The production—which is ISWAP’s first in 2022 and probably its most sophisticated, staged with drone shots and close-ups—is infused with marks of ISWAP’s ties to ISIS. Shot against the background of ISIS’s black-and-white flag, the first speaker opens with a reference to northeast Nigeria where the video was taped as ISIS’s territory. Midway through the video, the children are shown raptly watching ISIS’s documentary of the battle for the eastern Syrian city of Hajin– the last major town controlled by ISIS that was recaptured in December 2018. It concludes with a rather dramatic display, in which the two dozen children present form a narrow circle around their instructor, clasp their right hands, and proclaim in chorus, “I give my allegiance to the Commander of the Faithful and Caliph of the Muslims, Abu Ibrahim al-Hashemi al-Qurashi, to hear and obey [him] in times of difficulty and comfort, in hardship and ease…” This is their oath of initiation.

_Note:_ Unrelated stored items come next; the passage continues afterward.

(** ** The body of the search request *)

(** C3.  A structured query is used as it is, whatever the query
    string; a query string alone is wrapped into one [query_string]
    clause; with neither, the body is the match-all query.  The body
    is what the first pull submits, and a query without arguments
    behaves, pull for pull, like one given the match-all query. *)
Theorem query_body_resolution :
  forall (self : ElasticsearchClient.t) (index : string) (size : Z),
    (forall (q : Dict) (qs : option string),
        query_body (Some q) qs = [("query", JDict q)])
    /\ (forall qs : string,
        query_body None (Some qs)
        = [("query", JDict [("query_string", JDict [("query", JStr qs)])])])
    /\ query_body None None = [("query", JDict [("match_all", JDict [])])]
    /\ (forall (q : option Dict) (qs : option string) (w : world B),
        exists evs,
          log (snd (gen_next (Created self index q qs size) w))
          = log w
            ++ EvSearch index (query_body q qs) scroll_timeout size
                 (fst (es_search (_client self) index (query_body q qs)
                                 scroll_timeout size (backend w)))
               :: evs)
    /\ (forall (w : world B),
        gen_next (Created self index None None size) w
        = gen_next
            (Created self index (Some [("match_all", JDict [])]) None size)
            w)
    /\ (forall (fuel : nat) (w : world B),
        consume fuel (Created self index None None size) [] w
        = consume fuel
            (Created self index (Some [("match_all", JDict [])]) None size)
            [] w).
Proof.
  intros self index size.
  split; [reflexivity|].
  split; [reflexivity|].
  split; [reflexivity|].
  split.
  - intros q qs w. simpl. unfold request.
    destruct (es_search _ _ _ _ _ _) as [[resp|e] s1]; simpl.
    + unfold for_hit_in_hits.
      destruct (hits_hits resp) as [|h pending]; simpl.
      * unfold leave_try, try_finally, clear_scroll_finally.
        destruct (_scroll_id resp) as [sid|]; simpl.
        -- destruct sid as [|a sid]; simpl.
           ++ exists []. reflexivity.
           ++ unfold try_except, request. simpl.
              destruct (es_clear_scroll _ _ _) as [[u|e] s2]; simpl;
                rewrite <- app_assoc; eexists; reflexivity.
        -- exists []. reflexivity.
      * exists []. reflexivity.
    + exists []. reflexivity.
  - split; [reflexivity|].
    intros [|fuel] w; reflexivity.
Qed.

(** ** The generator *)

Lemma clear_scroll_finally_spec (self : ElasticsearchClient.t)
    (scroll_id : option string) (w : world B) :
  exists s',
    clear_scroll_finally self scroll_id w
    = (Ok tt, {| backend := s';
                 log := log w ++ release_events self scroll_id (backend w) |}).
Proof.
  unfold clear_scroll_finally, release_events, nonempty.
  destruct scroll_id as [sid|]; simpl.
  - destruct sid as [|a sid]; simpl.
    + exists (backend w). unfold ret. rewrite app_nil_r. now destruct w.
    + unfold try_except, request, ret.
      destruct (es_clear_scroll _ _ _) as [[[]|e] s2]; simpl;
        exists s2; reflexivity.
  - exists (backend w). unfold ret. rewrite app_nil_r. now destruct w.
Qed.

Lemma leave_try_spec (self : ElasticsearchClient.t)
    (scroll_id : option string) (r : result item) (w : world B) :
  exists s',
    leave_try self scroll_id r w
    = (r, Finished,
       {| backend := s';
          log := log w ++ release_events self scroll_id (backend w) |}).
Proof.
  unfold leave_try, try_finally.
  destruct (clear_scroll_finally_spec self scroll_id w) as [s' ->].
  exists s'. reflexivity.
Qed.

Lemma release_releases (self : ElasticsearchClient.t)
    (scroll_id : option string) (s : B) :
  fold_left track (release_events self scroll_id s) (nonempty scroll_id)
  = None.
Proof.
  unfold release_events.
  destruct (nonempty scroll_id) as [sid|]; simpl; [|reflexivity].
  now rewrite bool_decide_eq_true_2.
Qed.

Lemma for_hit_in_hits_tracks (self : ElasticsearchClient.t)
    (scroll_id : option string) (page : list Hit) (w : world B) :
  exists new,
    log (snd (for_hit_in_hits self scroll_id page w)) = log w ++ new
    /\ fold_left track new (nonempty scroll_id)
       = holds (snd (fst (for_hit_in_hits self scroll_id page w)))
    /\ (forall e, fst (fst (for_hit_in_hits self scroll_id page w)) <> Raise e)
    /\ Forall (fun ev => forall e, ~ failed_fetch e ev) new.
Proof.
  unfold for_hit_in_hits.
  destruct page as [|hit pending]; simpl.
  - destruct (leave_try_spec self scroll_id (Ok StopIteration) w)
      as [s' ->]. simpl.
    eexists. split; [reflexivity|].
    split; [apply release_releases|].
    split; [discriminate|].
    unfold release_events. destruct (nonempty scroll_id); repeat constructor.
    intros e F; exact F.
  - exists []. rewrite app_nil_r. repeat split; try discriminate.
    constructor.
Qed.

Lemma gen_next_tracks (g : generator) (w : world B) :
  exists new,
    log (snd (gen_next g w)) = log w ++ new
    /\ fold_left track new (holds g) = holds (snd (fst (gen_next g w)))
    /\ (forall e, fst (fst (gen_next g w)) = Raise e ->
          Exists (failed_fetch e) new).
Proof.
  destruct g as [self index q qs size|self scroll_id page pending|]; simpl.
  - unfold request.
    destruct (es_search _ _ _ _ _ _) as [[response|e] s1]; simpl.
    + destruct (for_hit_in_hits_tracks self (_scroll_id response)
                  (hits_hits response)
                  {| backend := s1;
                     log := log w ++ [EvSearch index (query_body q qs)
                                        scroll_timeout size (Ok response)] |})
        as (new & Hlog & Htrack & Hok & _).
      simpl in Hlog. rewrite <- app_assoc in Hlog.
      eexists. split; [exact Hlog|].
      split; [exact Htrack|].
      intros e He. now apply Hok in He.
    + eexists. split; [reflexivity|].
      split; [reflexivity|].
      intros e' [= <-]. constructor. reflexivity.
  - unfold resume.
    destruct pending as [|hit pending].
    + destruct page as [|hit0 page].
      * destruct (leave_try_spec self scroll_id (Ok StopIteration) w)
          as [s' ->]. simpl.
        eexists. split; [reflexivity|].
        split; [apply release_releases|]. discriminate.
      * unfold request.
        destruct (es_scroll _ _ _ _) as [[response|e] s1]; simpl.
        -- destruct (for_hit_in_hits_tracks self (_scroll_id response)
                       (hits_hits response)
                       {| backend := s1;
                          log := log w ++ [EvScroll scroll_id scroll_timeout
                                             (Ok response)] |})
             as (new & Hlog & Htrack & Hok & _).
           simpl in Hlog. rewrite <- app_assoc in Hlog.
           eexists. split; [exact Hlog|].
           split; [exact Htrack|].
           intros e He. now apply Hok in He.
        -- match goal with
           | |- context [leave_try ?a ?b ?c ?d] =>
               destruct (leave_try_spec a b c d) as [s' ->]
           end. simpl. rewrite <- app_assoc.
           eexists. split; [reflexivity|].
           split; [apply release_releases|].
           intros e' [= <-]. constructor. reflexivity.
    + simpl. exists []. rewrite app_nil_r.
      repeat split. discriminate.
  - exists []. rewrite app_nil_r. repeat split. discriminate.
Qed.

Lemma gen_close_tracks (g : generator) (w : world B) :
  exists new,
    log (snd (gen_close g w)) = log w ++ new
    /\ fold_left track new (holds g) = None
    /\ snd (fst (gen_close g w)) = Finished
    /\ fst (fst (gen_close g w)) = Ok tt.
Proof.
  destruct g as [self index q qs size|self scroll_id page pending|]; simpl.
  - exists []. rewrite app_nil_r. repeat split.
  - destruct (clear_scroll_finally_spec self scroll_id w) as [s' ->]. simpl.
    eexists. split; [reflexivity|].
    split; [apply release_releases|]. split; reflexivity.
  - exists []. rewrite app_nil_r. repeat split.
Qed.

Lemma act_tracks (a : action) (g : generator) (w : world B) :
  exists new,
    log (snd (act a g w)) = log w ++ new
    /\ fold_left track new (holds g) = holds (fst (act a g w)).
Proof.
  destruct a; unfold act.
  - destruct (gen_next_tracks g w) as (new & Hlog & Htrack & _).
    destruct (gen_next g w) as [[r g'] w']. simpl in *. eauto.
  - destruct (gen_close_tracks g w) as (new & Hlog & Htrack & Hfin & _).
    destruct (gen_close g w) as [[r g'] w']. simpl in *. subst g'.
    eauto.
Qed.

Lemma drive_tracks (actions : list action) :
  forall (g : generator) (w : world B),
  exists new,
    log (snd (drive actions g w)) = log w ++ new
    /\ fold_left track new (holds g) = holds (fst (drive actions g w)).
Proof.
  induction actions as [|a actions IH]; intros g w; simpl.
  - exists []. rewrite app_nil_r. split; reflexivity.
  - destruct (act_tracks a g w) as (new1 & Hlog1 & Htrack1).
    destruct (act a g w) as [g1 w1]. simpl in *.
    destruct (IH g1 w1) as (new2 & Hlog2 & Htrack2).
    exists (new1 ++ new2). rewrite Hlog2, Hlog1, <- app_assoc.
    split; [reflexivity|].
    now rewrite fold_left_app, Htrack1.
Qed.

(** C2.  Whatever the consumer does with a generator (any sequence of
    pulls and of closing it, closing being what abandoning a generator
    amounts to), once the generator is finished no cursor is held:
    the release of the token of the latest response has been
    requested.  A failing release never shows: closing always returns
    normally, and a pull only ever raises the error of a search or
    scroll request that failed during that pull. *)
Theorem cursor_released_on_every_exit :
  forall (self : ElasticsearchClient.t) (index : string)
         (q : option Dict) (qs : option string) (size : Z)
         (actions : list action) (w : world B)
         (g : generator) (w1 : world B),
    (exists evs,
        log (snd (drive actions (Created self index q qs size) w))
        = log w ++ evs
        /\ (fst (drive actions (Created self index q qs size) w) = Finished
            -> held_cursor evs = None))
    /\ fst (fst (gen_close g w1)) = Ok tt
    /\ (forall e, fst (fst (gen_next g w1)) = Raise e ->
          exists evs,
            log (snd (gen_next g w1)) = log w1 ++ evs
            /\ Exists (failed_fetch e) evs).
Proof.
  intros self index q qs size actions w g w1.
  split; [|split].
  - destruct (drive_tracks actions (Created self index q qs size) w)
      as (evs & Hlog & Htrack).
    exists evs. split; [exact Hlog|].
    intros Hfin. unfold held_cursor.
    simpl in Htrack. rewrite Htrack, Hfin. reflexivity.
  - destruct (gen_close_tracks g w1) as (_ & _ & _ & _ & Hok). exact Hok.
  - intros e He.
    destruct (gen_next_tracks g w1) as (evs & Hlog & _ & Hfail).
    exists evs. split; [exact Hlog | exact (Hfail e He)].
Qed.

(** C5, as the code has it.  The wrapper defines no error class of
    its own for queries: a failing request surfaces as the very
    exception the official client raised.  When the initial search
    fails, the first pull raises it, and only the search request was
    sent.  When the generator is suspended at the end of a page and
    the fetch of the next page fails, the pull raises that exception
    after the [finally] clause has sent its release request for the
    token held, and the generator is finished. *)
Theorem fetch_failure_reaches_the_consumer :
  forall (self : ElasticsearchClient.t) (w : world B) (e : exception)
         (s1 : B),
    (forall (index : string) (q : option Dict) (qs : option string)
            (size : Z),
        es_search (_client self) index (query_body q qs) scroll_timeout size
                  (backend w) = (Raise e, s1) ->
        gen_next (Created self index q qs size) w
        = (Raise e, Finished,
           {| backend := s1;
              log := log w ++ [EvSearch index (query_body q qs)
                                 scroll_timeout size (Raise e)] |}))
    /\ (forall (scroll_id : option string) (hit : Hit) (page : list Hit),
        es_scroll (_client self) scroll_id scroll_timeout (backend w)
        = (Raise e, s1) ->
        exists s2,
          gen_next (Suspended self scroll_id (hit :: page) []) w
          = (Raise e, Finished,
             {| backend := s2;
                log := log w
                       ++ EvScroll scroll_id scroll_timeout (Raise e)
                          :: release_events self scroll_id s1 |})).
Proof.
  intros self w e s1. split.
  - intros index q qs size Hsearch. simpl. unfold request.
    rewrite Hsearch. reflexivity.
  - intros scroll_id hit page Hscroll. simpl. unfold request.
    rewrite Hscroll.
    match goal with
    | |- context [leave_try ?a ?b ?c ?d] =>
        destruct (leave_try_spec a b c d) as [s2 ->]
    end.
    exists s2. simpl. now rewrite <- app_assoc.
Qed.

Thus did these 24 children swear on their lives to join thousands of others and serve as foot soldiers for a supposed leader in hiding over 5,000 miles away, who was killed in an American raid two weeks after the video was released. None of them had ever seen the now-deceased former caliph, but that does not take anything away from their passion to give their lives for his cause. For these children poisoned with a warped ideology, geography, race, or language, are inconsequential. Theirs is the latest display of a union that was formed six years ago. When ISWAP pledged allegiance to ISIS in 2015, the extent of the ties between the two became a hotly-debated issue among scholars, analysts and governments. Some dismiss it as mere propaganda; some portray ISWAP and other affiliates as “Islamic State cells across Africa” or “The Islamic State Franchises in Africa”; and others suggest that ISWAP is completely different from its parent group Boko Haram, claiming that the former is really a “Band of International Criminal Gangs”. By dissecting the history, nature, and depth of ISWAP ties to ISIS, this report argues that the truth lies in the middle between those two extremes. It submits that the relationship is neither empty propaganda nor is it deep enough to reduce ISWAP to a mere puppet. The duo are, rather, partners in an adhocratic arrangement. The essay discusses ISIS’s influence on ISWAP’s leadership, policy, and administration, and concludes that ISIS played a significant role in shaping ISWAP and, most importantly, keeping it from disintegrating. The essay draws on original materials—including internal communiques—of Boko Haram in Hausa, Kanuri and Arabic, recent literature based on extensive interviews with defectors, as well as recent reporting that potentially provides a window into the internal dynamics of the ISIS-ISWAP ‘unholy’ alliance.